Wednesday, May 8, 2013

Learning Spanish colors, organically



In response to anybody who questions how early is too early to start learning a second language:  It can NEVER be too early!  In fact, the earlier the better.  Having taught students all the way from kindergarten through adults, I can tell you that anxiety levels (about the process of learning a language) are different depending on the age of the student.  The older a student, the more anxiety, stress and difficulty.  The younger the student, they barely realize they are learning something different or new.  Because it is ALL new to them!

Early Childhood news has a great article that talks about different ways of learning a foreign language including discussion about how language acquisition is easier for youngsters.  The U.S. has it all wrong in waiting to teach foreign languages until high school.  Now, there are many reasons for that, and that is a separate blog for another time.  But what inspired me in this article was the number of examples given for how students can naturally hone in on a second language through a more natural process, much like we learn our first language.  Howard Gardner and his Theory of Multiple Intelligences (1983 and 1989) are appropriately referenced in the article, supporting that we all have different learning styles, stronger in some, weaker in others.  So here are my "Gardner-inspired" suggestions for helping students learn colors vocabulary.  Most of them are ways to build the Spanish language into your life as it already exists, making the process much more natural and sensible.

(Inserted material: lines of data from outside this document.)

(** * rapids_triton: the Buffer abstraction and buffer-to-buffer copies

    A shallow embedding of [cpp/include/rapids_triton/memory/buffer.hpp].
    C++ objects live in a store and are named by references, raw pointers
    are addresses into a heap split by placement, and every function that
    can throw or touch the CUDA runtime is a computation in a state and
    exception monad over that world. *)

From stdpp Require Import base gmap list strings.
From Stdlib Require Import ZArith Lia.

Open Scope Z_scope.

(** ** Placement, handles and errors *)

(** Modelled from the spec: [memory/types.hpp] is not among the sources;
    section 4.1 gives [MemoryType] the two values Host and Device. *)
Inductive MemoryType : Set := HostMemory | DeviceMemory.

#[global] Instance MemoryType_eq_dec : EqDecision MemoryType.
Proof. solve_decision. Defined.

#[global] Instance MemoryType_countable : Countable MemoryType.
Proof.
  refine (inj_countable'
            (λ m, match m with HostMemory => false | DeviceMemory => true end)
            (λ b : bool, if b then DeviceMemory else HostMemory) _).
  by intros [].
Defined.

(** [device_id_t], [cudaStream_t] and [cudaError_t] are opaque handles of
    the runtime; raw pointers [T*] are addresses counted in elements. *)
Abbreviation device_id_t := Z (only parsing).
Abbreviation cudaStream_t := Z (only parsing).
Abbreviation cudaError_t := Z (only parsing).
Abbreviation ptr := Z (only parsing).
Abbreviation ref := N (only parsing).

Definition cudaSuccess : cudaError_t := 0.
Definition nullptr : ptr := 0.

(** [size_type] is [std::size_t]: an unsigned 64-bit integer, kept as a [Z]
    in [0, 2^64) with the wrap-around of its arithmetic written out. *)
Abbreviation size_type := Z (only parsing).
Definition size_bits : Z := 64.
Definition to_size_type (z : Z) : size_type := z mod 2 ^ size_bits.

(** Modelled from the spec: [exceptions.hpp] is not among the sources;
    section 7 names the error classes Unsupported and Internal. *)
Inductive Error : Set := Internal | Unsupported.

(** What a call can throw: a [TritonException], or the [std::bad_alloc] of
    a failed [new]. *)
Inductive exn : Set :=
| TritonException (code : Error) (msg : string)
| bad_alloc.

(** ** The ownership variant *)

(** [std::variant<h_ptr, d_ptr, owned_h_ptr, owned_d_ptr>]; an owning
    alternative holds the pointer its [unique_ptr] manages. *)
Inductive data_ptr : Set :=
| h_ptr (p : ptr)
| d_ptr (p : ptr)
| owned_h_ptr (p : ptr)
| owned_d_ptr (p : ptr).

(** [std::variant::index] *)
Definition index (v : data_ptr) : Z :=
  match v with
  | h_ptr _ => 0
  | d_ptr _ => 1
  | owned_h_ptr _ => 2
  | owned_d_ptr _ => 3
  end.

(** [std::move] of a variant: the target receives the active alternative;
    a raw pointer stays in the source, a [unique_ptr] is left null. *)
Definition moved_from (v : data_ptr) : data_ptr :=
  match v with
  | h_ptr p => h_ptr p
  | d_ptr p => d_ptr p
  | owned_h_ptr _ => owned_h_ptr nullptr
  | owned_d_ptr _ => owned_d_ptr nullptr
  end.

(** The data members of [Buffer<T>], in declaration order. *)
Record Buffer : Set := mkBuffer {
  device_ : device_id_t;
  data_ : data_ptr;
  size_ : size_type;
  stream_ : cudaStream_t
}.
Lemma split_sep_free sep s : Forall (λ x, sep ∉ chars x) (split sep s).
Proof.
  induction s as [|c s IH]; simpl.
  - constructor; [set_solver | constructor].
  - destruct (decide (c = sep)).
    + constructor; [set_solver | done].
    + destruct (split sep s) as [|h l]; simpl.
      * constructor; [set_solver | constructor].
      * inversion_clear IH. constructor; [set_solver | done].
Qed.

Lemma split_single sep x : sep ∉ chars x → split sep x = [x].
Proof.
  induction x as [|c x IH]; simpl; [done |]. intros H.
  rewrite decide_False by set_solver. rewrite IH by set_solver. done.
Qed.

Lemma split_app sep x s :
  sep ∉ chars x → split sep (x +:+ String sep s) = x :: split sep s.
Proof.
  induction x as [|c x IH]; simpl; intros H.
  - by rewrite decide_True.
  - rewrite decide_False by set_solver. rewrite IH by set_solver. done.
Qed.

Lemma split_join sep ps :
  ps ≠ [] → Forall (λ x, sep ∉ chars x) ps →
  split sep (join (String sep "") ps) = ps.
Proof.
  induction ps as [|x ps IH]; [done |]. intros _ H.
  inversion_clear H as [|?? Hx Hps]. destruct ps as [|y ps].
  - simpl. by apply split_single.
  - change (join (String sep "") (x :: y :: ps))
      with (x +:+ String sep (join (String sep "") (y :: ps))).
    rewrite split_app by done. by rewrite IH.
Qed.

Lemma filterBoolean_good sep ps :
  Forall (goodSeg sep) ps → filterBoolean ps = ps.
Proof.
  unfold filterBoolean. induction 1 as [|x ps [Hx _] _ IH]; [done |].
  rewrite filter_cons_True by done. by rewrite IH.
Qed.

Lemma segments_join sep ps :
  Forall (goodSeg sep) ps →
  filterBoolean (split sep (join (String sep "") ps)) = ps.
Proof.
  intros H. destruct ps as [|x ps]; [done |].
  rewrite split_join; [by eapply filterBoolean_good | done |].
  eapply Forall_impl; [exact H |]. by intros ? [_ ?].
Qed.

Lemma segments_good sep s :
  Forall (goodSeg sep) (filterBoolean (split sep s)).
Proof.
  unfold filterBoolean. apply Forall_forall. intros x Hx.
  apply list_elem_of_filter in Hx as [Hne Hx]. split; [done |].
  pose proof (split_sep_free sep s) as H.
  rewrite Forall_forall in H. by apply H.
Qed.

Lemma string_app_assoc s1 s2 s3 : (s1 +:+ s2) +:+ s3 = s1 +:+ s2 +:+ s3.
Proof.
  induction s1 as [|c s1 IH]; [done |].
  change (String c ((s1 +:+ s2) +:+ s3) = String c (s1 +:+ s2 +:+ s3)).
  by rewrite IH.
Qed.

Lemma join_snoc sep ps x :
  ps ≠ [] → join sep (ps ++ [x]) = join sep ps +:+ sep +:+ x.
Proof.
  induction ps as [|y ps IH]; [done |]. intros _.
  destruct ps as [|z ps]; [done |].
  change (join sep ((y :: z :: ps) ++ [x]))
    with (y +:+ sep +:+ join sep ((z :: ps) ++ [x])).
  rewrite IH by done. simpl.
  by rewrite !string_app_assoc.
Qed.

End JsStringFacts.

(** ** Sets *)
Module JsSetFacts.

Lemma add_elem s x y : y ∈ JsSet.add s x ↔ y ∈ s ∨ y = x.
Proof.
  unfold JsSet.add, JsSet.has. case_bool_decide as Hx.
  - split; [by left | by intros [?| ->]].
  - rewrite elem_of_app, list_elem_of_singleton. done.
Qed.

Lemma add_NoDup s x : NoDup s → NoDup (JsSet.add s x).
Proof.
  intros Hs. unfold JsSet.add, JsSet.has. case_bool_decide as Hx; [done |].
  apply NoDup_app. split_and!; [done | | apply NoDup_singleton].
  by intros y Hy ->%list_elem_of_singleton.
Qed.

Lemma fold_add_elem xs : ∀ s y,
  y ∈ fold_left JsSet.add xs s ↔ y ∈ s ∨ y ∈ xs.
Proof.
  induction xs as [|x xs IH]; intros s y; simpl.
  - split; [by left | intros [?|[]%elem_of_nil]; done].
  - rewrite IH, add_elem, elem_of_cons. tauto.
Qed.

Lemma fold_add_NoDup xs : ∀ s, NoDup s → NoDup (fold_left JsSet.add xs s).
Proof.
  induction xs as [|x xs IH]; intros s Hs; simpl; [done |].
  by apply IH, add_NoDup.
Qed.

End JsSetFacts.

(** ** The tag tree *)
Module TagTreeFacts.
Import JsString JsStringFacts TagTree.

(** Induction on a node with the property assumed of all its children. *)
Lemma TagNode_ind' (P : TagNode → Prop) :
  (∀ n, Forall (λ kc, P kc.2) (children n) → P n) → ∀ n, P n.
Proof.
  intros step. fix IH 1. intros [nm fl cs ts]. apply step. simpl.
  induction cs as [|[k c] cs IHcs]; constructor; [apply IH | apply IHcs].
Qed.

Lemma mapGet_elem k c m : mapGet k m = Some c → (k, c) ∈ m.
Proof.
  induction m as [|[k' c'] m IH]; simpl; [done |].
  destruct (decide (k' = k)) as [->|]; intros H.
  - injection H as ->. left.
  - right. by apply IH.
Qed.

Lemma mapGet_None k m : mapGet k m = None ↔ k ∉ m.*1.
Proof.
  induction m as [|[k' c'] m IH]; simpl.
  - split; [intros _; apply not_elem_of_nil | done].
  - rewrite not_elem_of_cons. destruct (decide (k' = k)) as [->|]; [naive_solver |].
    rewrite IH. naive_solver.
Qed.

Lemma mapGet_NoDup k c m : NoDup m.*1 → (k, c) ∈ m → mapGet k m = Some c.
Proof.
  induction m as [|[k' c'] m IH]; simpl; intros Hnd Hin.
  - by apply elem_of_nil in Hin.
  - apply NoDup_cons in Hnd as [Hk' Hnd]. apply elem_of_cons in Hin as [Heq|Hin].
    + injection Heq as -> ->. by rewrite decide_True.
    + destruct (decide (k' = k)) as [->|]; [| by apply IH].
      exfalso. apply Hk'. apply list_elem_of_fmap. by exists (k, c).
Qed.

Lemma mapGet_mapSet_eq k v m : mapGet k (mapSet k v m) = Some v.
Proof.
  induction m as [|[k' c'] m IH]; simpl.
  - by rewrite decide_True.
  - destruct (decide (k' = k)) as [->|]; simpl.
    + by rewrite decide_True.
    + by rewrite decide_False.
Qed.

Lemma mapGet_mapSet_ne k k' v m : k' ≠ k → mapGet k' (mapSet k v m) = mapGet k' m.
Proof.
  intros Hne. induction m as [|[k0 c0] m IH]; simpl.
  - by rewrite decide_False.
  - destruct (decide (k0 = k)) as [->|]; simpl.
    + by rewrite !decide_False.
    + by rewrite IH.
Qed.

Lemma mapSet_mapSet k u v m : mapSet k v (mapSet k u m) = mapSet k v m.
Proof.
  induction m as [|[k0 c0] m IH]; simpl.
  - by rewrite decide_True.
  - destruct (decide (k0 = k)) as [->|]; simpl.
    + by rewrite decide_True.
    + rewrite decide_False by done. by rewrite IH.
Qed.

Lemma mapSet_keys k v m :
  (mapSet k v m).*1 = if mapHas k m then m.*1 else m.*1 ++ [k].
Proof.
  unfold mapHas. induction m as [|[k0 c0] m IH]; [done |]. simpl mapSet. simpl mapGet.
  destruct (decide (k0 = k)) as [->|]; [done |].
  rewrite !fmap_cons, IH. by case_bool_decide.
Qed.

Lemma mapSet_NoDup k v m : NoDup m.*1 → NoDup (mapSet k v m).*1.
Proof.
  intros H. rewrite mapSet_keys. unfold mapHas.
  case_bool_decide as Hk; [done |].
  apply NoDup_app. split_and!; [done | | apply NoDup_singleton].
  intros x Hx ->%list_elem_of_singleton. apply Hk.
  destruct (mapGet k m) eqn:E; [done |]. by apply mapGet_None in E.
Qed.

Lemma mapSet_elem k v k' c' m :
  (k', c') ∈ mapSet k v m → (k' = k ∧ c' = v) ∨ (k', c') ∈ m.
Proof.
  induction m as [|[k0 c0] m IH]; simpl.
  - intros Heq%list_elem_of_singleton. injection Heq as -> ->. by left.
  - destruct (decide (k0 = k)) as [->|Hne]; intros [Heq|Hin]%elem_of_cons.
    + injection Heq as -> ->. by left.
    + right. by right.
    + injection Heq as -> ->. right. left.
    + destruct (IH Hin) as [?|?]; [by left | right; by right].
Qed.

(** One step of [insertTag], whether the segment existed or not. *)
Lemma insertTag_cons t seg rest i cur :
  insertTag t (seg :: rest) i cur =
  withChildren cur
    (mapSet seg
       (insertTag t rest (S i)
          (default (freshNode seg i cur) (mapGet seg (children cur))))
       (children cur)).
Proof.
  simpl. unfold mapHas. destruct (mapGet seg (children cur)) as [next|] eqn:E.
  - rewrite bool_decide_eq_true_2 by done. by rewrite E.
  - rewrite bool_decide_eq_false_2 by (by intros []).
    by rewrite mapGet_mapSet_eq, mapSet_mapSet.
Qed.

Lemma insertTag_name_full t parts i cur :
  name (insertTag t parts i cur) = name cur ∧
  full (insertTag t parts i cur) = full cur.
Proof. destruct parts; [done |]. by rewrite insertTag_cons. Qed.

Lemma descend_withChildren n cs seg rest :
  descend (withChildren n cs) (seg :: rest) =
  next ← mapGet seg cs; descend next rest.
Proof. simpl. by destruct (mapGet seg cs). Qed.

(** The tags found at a path after one insertion. *)
Lemma tags_insertTag t parts : ∀ i cur ps,
  tagsHere <$> descend (insertTag t parts i cur) ps =
  if decide (ps `prefix_of` parts)
  then Some (default [] (tagsHere <$> descend cur ps)
             ++ if decide (ps = parts) then [t] else [])
  else tagsHere <$> descend cur ps.
Proof.
  induction parts as [|seg rest IH]; intros i cur ps.
  - by destruct ps as [|s ps].
  - rewrite insertTag_cons. destruct ps as [|s ps].
    + simpl. by rewrite app_nil_r.
    + rewrite descend_withChildren. destruct (decide (s = seg)) as [->|Hne].
      * rewrite mapGet_mapSet_eq. simpl. rewrite IH.
        destruct (decide (ps `prefix_of` rest)) as [Hp|Hp];
          destruct (decide (seg :: ps `prefix_of` seg :: rest)) as [Hq|Hq];
          try (by destruct Hq; apply prefix_cons);
          try (by destruct Hp; eapply prefix_cons_inv_2).
        -- destruct (mapGet seg (children cur)) as [next|] eqn:E; simpl.
           ++ do 2 f_equal. by repeat case_decide; simplify_eq.
           ++ destruct ps; simpl; do 2 f_equal; by repeat case_decide; simplify_eq.
        -- destruct (mapGet seg (children cur)) as [next|] eqn:E; simpl; [done |].
           destruct ps; [| done]. destruct Hp. apply prefix_nil.
      * rewrite mapGet_mapSet_ne by done.
        destruct (decide (s :: ps `prefix_of` seg :: rest)) as [Hq|Hq].
        -- by apply prefix_cons_inv_1 in Hq.
        -- simpl. by destruct (mapGet s (children cur)).
Qed.

(** The tags found at a path after a run of insertions. *)
Lemma tags_fold tags : ∀ root ps,
  tagsHere <$> descend (fold_left insertStep tags root) ps =
  if decide (Exists (λ t, ps `prefix_of` segments (fullPath t)) tags)
  then Some (default [] (tagsHere <$> descend root ps)
             ++ filter (λ t, segments (fullPath t) = ps) tags)
  else tagsHere <$> descend root ps.
Proof.
  induction tags as [|t tags IH]; intros root ps.
  - done.
  - simpl fold_left. rewrite IH.
    change (insertStep root t) with (insertTag t (segments (fullPath t)) 0 root).
    rewrite tags_insertTag.
    set (parts := segments (fullPath t)).
    set (old := default [] (tagsHere <$> descend root ps)).
    assert (Hfilter : filter (λ t, segments (fullPath t) = ps) (t :: tags)
                      = (if decide (ps = parts) then [t] else [])
                        ++ filter (λ t, segments (fullPath t) = ps) tags).
    { destruct (decide (ps = parts)) as [Heq|Hne].
      - by rewrite filter_cons_True.
      - by rewrite filter_cons_False. }
    rewrite Hfilter.
    destruct (decide (Exists _ tags)) as [Hex|Hex];
      destruct (decide (ps `prefix_of` parts)) as [Hp|Hp];
      destruct (decide (Exists _ (t :: tags))) as [Hex'|Hex'];
      try (by destruct Hex'; apply Exists_cons; auto).
    + simpl. by rewrite <- (assoc (++)).
    + simpl. rewrite decide_False; [done |]. by intros ->.
    + assert (filter (λ t, segments (fullPath t) = ps) tags = []) as ->.
      { destruct (filter _ tags) as [|t' l] eqn:E; [done |].
        assert (Ht' : t' ∈ filter (λ t, segments (fullPath t) = ps) tags)
          by (rewrite E; left).
        apply list_elem_of_filter in Ht' as [Heq Ht']. destruct Hex.
        apply Exists_exists. exists t'. by rewrite Heq. }
      by rewrite app_nil_r.
    + apply Exists_cons in Hex' as [?|?]; done.
    + done.
Qed.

Linguistic Intelligence:  Using written and spoken language to learn.  Here is a listening exercise for identifying colors.  Color-by-numbers have students reading the words at an elementary level.  "Listen and click" is a great way to practice the colors by hearing and reading the questions.  Then, El Arco Iris is an interactive story for students to listen and read and identify the colors of the rainbow.

Logical-Mathematical Intelligence:  Have students learn the colors in order of the rainbow.  Or associate numbers with colors:  If 2 = rojo and 3 = amarillo, what color would 2 + 3 = ?  ¡Anaranjado!   Use geometrical shapes (cubes, pyramids, cylinders) with Play-doh... have them create shapes in certain colors.  Use LEGOs to build numbers out of certain colors (also a Kinesthetic learning exercise!) and have students do the math problems like above.

Musical Intelligence:  Students learn and repeat a song, or even better... create one themselves!  Those who play instruments can associate a color term with a certain note.  Call out the colors, they play those notes.  Or vice versa, play the note and call out the associated colors.

Visual-Spatial Intelligence:  Wordle is a fabulous site to make word clouds that are enticing for visual learners.  Take the Wordle at the top of this blog (or go make your own), then print and color the words accordingly.  The position of these words is something that students can visualize spatially as they're recalling vocabulary.

Body-Kinesthetic Intelligence:  Color label items in your house.  These language cards can be used to cut apart, spread out and use as a matching or memory game.  Or, how about color tag in Spanish?  Go to the grocery store and call out a color and have kids find something that color and put it in the cart.  Make a Spanish rainbow cake.  The possibilities are endless, since colors are everywhere!



Social Intelligence:  Use the language cards socially.  Have a parent/mentor draw a card from a pile, say the color in Spanish and with crayons the student colors with that color.  Then switch roles so the student becomes "mentor."  For larger groups, give each a multi-colored toy.  Students partner with each other to tell what colors their toy is.  They trade toys before moving on to find another partner.        

Introspective Intelligence:  Student practices with the language cards alone, quietly.  Students can make two piles:  one pile they've mastered, the other they haven't so they know to where to shift focus.  The cards can be laminated and stored away in labeled drawers so they can be easily retrieved later.

Naturalistic Intelligence:  This is about how students use nature as a learning process.  Grow a garden in the summer and add the Spanish colors on the vegetation markers:  carrots (zanahorias):  anaranjado  peas (guisantes):  verde    roses (rosas):  rosado.  Another idea:  do a scavenger hunt, having students find something in nature of each different color.  Or play I Spy at the beach!  In Spanish, the game starts as a popular rhyme:
Veo, veo.  (I spy.)
¿Qué ves?  (What do you spy?)
Una cosita.  (A little thing.)
¿Y qué cosita es?  (What is it?)
"Veo algo morado..."  (I spy something purple...)

Bottom line:  Osmotically surround yourself with the language!